Task goal = An identical copy of every entry below is the required output.

Material to process =

(** * Parking-lot feature engineering ([data_processing/lot_engineering.py])

    A shallow embedding of the feature pipeline: the merge of the lot and
    boundary tables, the geometric ratios, the Gini coefficient of the lot
    areas and the orientation entropy, with the properties the
    specification states about them.

    Numbers.  The program computes in [numpy.float64].  Values are modelled
    here as exact rationals extended with the IEEE special values
    [+inf], [-inf] and [NaN]: arithmetic on finite values is exact (no
    rounding, no overflow, one unsigned zero), and the special values follow
    the IEEE rules numpy applies (division by zero yields an infinity or
    [NaN], [NaN] is absorbing and compares unequal to everything).

    Where a property depends on rounding, the function is given once more
    with every operation rounded to binary64 ([round_b64],
    [gini_coefficient_b64], [get_orientation_b64]): the result of an
    operation is the exact result rounded to the nearest binary64 number,
    ties to even, with overflow to an infinity. *)

From Stdlib Require Import QArith Qcanon Qround ZArith Lia Lqa.
From stdpp Require Import gmap strings list fin_maps numbers sorting.

Open Scope Z_scope.

(** ** float64 *)

Inductive float64 : Type :=
  | Fin (q : Qc)
  | PInf
  | NInf
  | NaN.

Declare Scope f64_scope.
Delimit Scope f64_scope with f64.
Bind Scope f64_scope with float64.

Global Instance float64_eq_dec : EqDecision float64.
Proof. solve_decision. Defined.

Definition f_zero : float64 := Fin 0%Qc.
Definition f_one : float64 := Fin 1%Qc.

(** An int64 (or a Python int) used where a float is expected. *)
Definition f_of_int (z : Z) : float64 := Fin (Qc_of_Z z).

(** [numpy.isfinite] *)
Definition is_finite (a : float64) : bool :=
  match a with Fin _ => true | _ => false end.

(** [numpy.isnan] *)
Definition is_nan (a : float64) : bool :=
  match a with NaN => true | _ => false end.

(** The product of an infinity ([+inf] if [pos], else [-inf]) and the finite
    value [q]; [inf * 0] is [NaN]. *)
Definition inf_signed (pos : bool) (q : Qc) : float64 :=
  match (q ?= 0)%Qc with
  | Gt => if pos then PInf else NInf
  | Lt => if pos then NInf else PInf
  | Eq => NaN
  end.

Definition f_add (a b : float64) : float64 :=
  match a, b with
  | NaN, _ | _, NaN => NaN
  | Fin x, Fin y => Fin (x + y)%Qc
  | PInf, NInf | NInf, PInf => NaN
  | PInf, _ | _, PInf => PInf
  | NInf, _ | _, NInf => NInf
  end.

Definition f_neg (a : float64) : float64 :=
  match a with
  | Fin x => Fin (- x)%Qc
  | PInf => NInf
  | NInf => PInf
  | NaN => NaN
  end.

Definition f_sub (a b : float64) : float64 := f_add a (f_neg b).

Definition f_mul (a b : float64) : float64 :=
  match a, b with
  | NaN, _ | _, NaN => NaN
  | Fin x, Fin y => Fin (x * y)%Qc
  | Fin x, PInf | PInf, Fin x => inf_signed true x
  | Fin x, NInf | NInf, Fin x => inf_signed false x
  | PInf, PInf | NInf, NInf => PInf
  | PInf, NInf | NInf, PInf => NInf
  end.

(** numpy division: no exception on a zero divisor. A finite nonzero value
    over zero is an infinity, zero over zero is [NaN]. *)
Definition f_div (a b : float64) : float64 :=
  match a, b with
  | NaN, _ | _, NaN => NaN
  | Fin x, Fin y =>
      if decide (y = 0%Qc) then inf_signed true x else Fin (x / y)%Qc
  | Fin _, (PInf | NInf) => Fin 0%Qc
  | PInf, Fin y => if decide (y < 0)%Qc then NInf else PInf
  | NInf, Fin y => if decide (y < 0)%Qc then PInf else NInf
  | (PInf | NInf), (PInf | NInf) => NaN
  end.

(** [a == b] on floats: [NaN] equals nothing, itself included. *)
Definition f_eqb (a b : float64) : bool :=
  match a, b with
  | NaN, _ | _, NaN => false
  | _, _ => bool_decide (a = b)
  end.

Infix "+" := f_add : f64_scope.
Infix "-" := f_sub : f64_scope.
Infix "*" := f_mul : f64_scope.
Infix "/" := f_div : f64_scope.

(** The order [numpy.sort] sorts by: the usual order on the extended line,
    with every [NaN] after everything else. *)
Definition f_le (a b : float64) : Prop :=
  match a, b with
  | _, NaN => True
  | NaN, _ => False
  | NInf, _ => True
  | _, NInf => False
  | _, PInf => True
  | PInf, _ => False
  | Fin x, Fin y => (x <= y)%Qc
  end.

Global Instance f_le_dec : RelDecision f_le.
Proof. intros [x | | |] [y | | |]; simpl; apply _. Defined.

(** [a < b] on floats ([False] when either is [NaN]). *)
Definition f_ltb (a b : float64) : bool :=
  bool_decide (f_le a b) && negb (bool_decide (a = b)) && negb (is_nan b).

(** [a % b] on floats, with the sign of the divisor as in Python and numpy. *)
Definition f_mod (a b : float64) : float64 :=
  match a, b with
  | Fin x, Fin y =>
      if decide (y = 0%Qc) then NaN
      else Fin (x - y * Qc_of_Z (Qfloor (x / y)%Qc))%Qc
  | Fin x, PInf => if decide (0 <= x)%Qc then a else PInf
  | Fin x, NInf => if decide (x <= 0)%Qc then a else NInf
  | _, _ => NaN
  end.

(** ** The numpy functions the program calls *)

(** [numpy.sum] of a one-dimensional array. *)
Definition np_sum (x : list float64) : float64 := foldr f_add f_zero x.

(** [numpy.sort]: ascending, [NaN] last. *)
Definition np_sort (x : list float64) : list float64 := merge_sort f_le x.

(** [numpy.arange(a, b)] on integers. *)
Definition np_arange (a b : Z) : list Z :=
  (fun k => a + Z.of_nat k) <$> seq 0 (Z.to_nat (b - a)).

(** [numpy.mean]: the sum over the number of elements ([NaN] when empty). *)
Definition np_mean (x : list float64) : float64 :=
  (np_sum x / f_of_int (Z.of_nat (length x)))%f64.

(** ** [gini_coefficient] *)

Definition gini_coefficient (x : list float64) : float64 :=
  if bool_decide (length x <= 1)%nat || f_eqb (np_sum x) f_zero then f_zero
  else
    let x := np_sort x in
    let n := Z.of_nat (length x) in
    let index := np_arange 1 (n + 1) in
    let weights := (fun i => f_of_int (2 * i - n - 1)) <$> index in
    (np_sum (zip_with f_mul weights x) / (f_of_int n * np_sum x))%f64.

(** The formula as the specification words it: the elements in ascending
    order, each with its 1-based rank. *)
Fixpoint rank_weighted_sum (n rank : Z) (sorted : list float64) : float64 :=
  match sorted with
  | [] => f_zero
  | v :: rest =>
      (f_of_int (2 * rank - n - 1) * v + rank_weighted_sum n (rank + 1) rest)%f64
  end.

(** The same sums on rationals, for inputs that are all finite. *)

Definition Qc_sum (l : list Qc) : Qc := foldr Qcplus 0%Qc l.

Fixpoint Qc_rank_sum (n rank : Z) (l : list Qc) : Qc :=
  match l with
  | [] => 0%Qc
  | v :: rest => (Qc_of_Z (2 * rank - n - 1) * v + Qc_rank_sum n (rank + 1) rest)%Qc
  end.

(** ** Tables

    A row of the merged table [lot_data]. The columns the merge produces are
    fields; the columns assigned afterwards ([lot_data["name"] = ...]) live
    in [features], keyed by column name.  A data frame is a mutable object:
    frames live in a heap and the program passes references to them. *)

Section Pipeline.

Finished exercise =
(** * Parking-lot feature engineering ([data_processing/lot_engineering.py])

    A shallow embedding of the feature pipeline: the merge of the lot and
    boundary tables, the geometric ratios, the Gini coefficient of the lot
    areas and the orientation entropy, with the properties the
    specification states about them.

    Numbers.  The program computes in [numpy.float64].  Values are modelled
    here as exact rationals extended with the IEEE special values
    [+inf], [-inf] and [NaN]: arithmetic on finite values is exact (no
    rounding, no overflow, one unsigned zero), and the special values follow
    the IEEE rules numpy applies (division by zero yields an infinity or
    [NaN], [NaN] is absorbing and compares unequal to everything).

    Where a property depends on rounding, the function is given once more
    with every operation rounded to binary64 ([round_b64],
    [gini_coefficient_b64], [get_orientation_b64]): the result of an
    operation is the exact result rounded to the nearest binary64 number,
    ties to even, with overflow to an infinity. *)

From Stdlib Require Import QArith Qcanon Qround ZArith Lia Lqa.
From stdpp Require Import gmap strings list fin_maps numbers sorting.

Open Scope Z_scope.

(** ** float64 *)

Inductive float64 : Type :=
  | Fin (q : Qc)
  | PInf
  | NInf
  | NaN.

Declare Scope f64_scope.
Delimit Scope f64_scope with f64.
Bind Scope f64_scope with float64.

Global Instance float64_eq_dec : EqDecision float64.
Proof. solve_decision. Defined.

Definition f_zero : float64 := Fin 0%Qc.
Definition f_one : float64 := Fin 1%Qc.

(** An int64 (or a Python int) used where a float is expected. *)
Definition f_of_int (z : Z) : float64 := Fin (Qc_of_Z z).

(** [numpy.isfinite] *)
Definition is_finite (a : float64) : bool :=
  match a with Fin _ => true | _ => false end.

(** [numpy.isnan] *)
Definition is_nan (a : float64) : bool :=
  match a with NaN => true | _ => false end.

(** The product of an infinity ([+inf] if [pos], else [-inf]) and the finite
    value [q]; [inf * 0] is [NaN]. *)
Definition inf_signed (pos : bool) (q : Qc) : float64 :=
  match (q ?= 0)%Qc with
  | Gt => if pos then PInf else NInf
  | Lt => if pos then NInf else PInf
  | Eq => NaN
  end.

Definition f_add (a b : float64) : float64 :=
  match a, b with
  | NaN, _ | _, NaN => NaN
  | Fin x, Fin y => Fin (x + y)%Qc
  | PInf, NInf | NInf, PInf => NaN
  | PInf, _ | _, PInf => PInf
  | NInf, _ | _, NInf => NInf
  end.

Definition f_neg (a : float64) : float64 :=
  match a with
  | Fin x => Fin (- x)%Qc
  | PInf => NInf
  | NInf => PInf
  | NaN => NaN
  end.

Definition f_sub (a b : float64) : float64 := f_add a (f_neg b).

Definition f_mul (a b : float64) : float64 :=
  match a, b with
  | NaN, _ | _, NaN => NaN
  | Fin x, Fin y => Fin (x * y)%Qc
  | Fin x, PInf | PInf, Fin x => inf_signed true x
  | Fin x, NInf | NInf, Fin x => inf_signed false x
  | PInf, PInf | NInf, NInf => PInf
  | PInf, NInf | NInf, PInf => NInf
  end.

(** numpy division: no exception on a zero divisor. A finite nonzero value
    over zero is an infinity, zero over zero is [NaN]. *)
Definition f_div (a b : float64) : float64 :=
  match a, b with
  | NaN, _ | _, NaN => NaN
  | Fin x, Fin y =>
      if decide (y = 0%Qc) then inf_signed true x else Fin (x / y)%Qc
  | Fin _, (PInf | NInf) => Fin 0%Qc
  | PInf, Fin y => if decide (y < 0)%Qc then NInf else PInf
  | NInf, Fin y => if decide (y < 0)%Qc then PInf else NInf
  | (PInf | NInf), (PInf | NInf) => NaN
  end.

(** [a == b] on floats: [NaN] equals nothing, itself included. *)
Definition f_eqb (a b : float64) : bool :=
  match a, b with
  | NaN, _ | _, NaN => false
  | _, _ => bool_decide (a = b)
  end.

Infix "+" := f_add : f64_scope.
Infix "-" := f_sub : f64_scope.
Infix "*" := f_mul : f64_scope.
Infix "/" := f_div : f64_scope.

(** The order [numpy.sort] sorts by: the usual order on the extended line,
    with every [NaN] after everything else. *)
Definition f_le (a b : float64) : Prop :=
  match a, b with
  | _, NaN => True
  | NaN, _ => False
  | NInf, _ => True
  | _, NInf => False
  | _, PInf => True
  | PInf, _ => False
  | Fin x, Fin y => (x <= y)%Qc
  end.

Global Instance f_le_dec : RelDecision f_le.
Proof. intros [x | | |] [y | | |]; simpl; apply _. Defined.

(** [a < b] on floats ([False] when either is [NaN]). *)
Definition f_ltb (a b : float64) : bool :=
  bool_decide (f_le a b) && negb (bool_decide (a = b)) && negb (is_nan b).

(** [a % b] on floats, with the sign of the divisor as in Python and numpy. *)
Definition f_mod (a b : float64) : float64 :=
  match a, b with
  | Fin x, Fin y =>
      if decide (y = 0%Qc) then NaN
      else Fin (x - y * Qc_of_Z (Qfloor (x / y)%Qc))%Qc
  | Fin x, PInf => if decide (0 <= x)%Qc then a else PInf
  | Fin x, NInf => if decide (x <= 0)%Qc then a else NInf
  | _, _ => NaN
  end.

(** ** The numpy functions the program calls *)

(** [numpy.sum] of a one-dimensional array. *)
Definition np_sum (x : list float64) : float64 := foldr f_add f_zero x.

(** [numpy.sort]: ascending, [NaN] last. *)
Definition np_sort (x : list float64) : list float64 := merge_sort f_le x.

(** [numpy.arange(a, b)] on integers. *)
Definition np_arange (a b : Z) : list Z :=
  (fun k => a + Z.of_nat k) <$> seq 0 (Z.to_nat (b - a)).

(** [numpy.mean]: the sum over the number of elements ([NaN] when empty). *)
Definition np_mean (x : list float64) : float64 :=
  (np_sum x / f_of_int (Z.of_nat (length x)))%f64.

(** ** [gini_coefficient] *)

Definition gini_coefficient (x : list float64) : float64 :=
  if bool_decide (length x <= 1)%nat || f_eqb (np_sum x) f_zero then f_zero
  else
    let x := np_sort x in
    let n := Z.of_nat (length x) in
    let index := np_arange 1 (n + 1) in
    let weights := (fun i => f_of_int (2 * i - n - 1)) <$> index in
    (np_sum (zip_with f_mul weights x) / (f_of_int n * np_sum x))%f64.

(** The formula as the specification words it: the elements in ascending
    order, each with its 1-based rank. *)
Fixpoint rank_weighted_sum (n rank : Z) (sorted : list float64) : float64 :=
  match sorted with
  | [] => f_zero
  | v :: rest =>
      (f_of_int (2 * rank - n - 1) * v + rank_weighted_sum n (rank + 1) rest)%f64
  end.

(** The same sums on rationals, for inputs that are all finite. *)

Definition Qc_sum (l : list Qc) : Qc := foldr Qcplus 0%Qc l.

Fixpoint Qc_rank_sum (n rank : Z) (l : list Qc) : Qc :=
  match l with
  | [] => 0%Qc
  | v :: rest => (Qc_of_Z (2 * rank - n - 1) * v + Qc_rank_sum n (rank + 1) rest)%Qc
  end.

(** ** Tables

    A row of the merged table [lot_data]. The columns the merge produces are
    fields; the columns assigned afterwards ([lot_data["name"] = ...]) live
    in [features], keyed by column name.  A data frame is a mutable object:
    frames live in a heap and the program passes references to them. *)

Section Pipeline.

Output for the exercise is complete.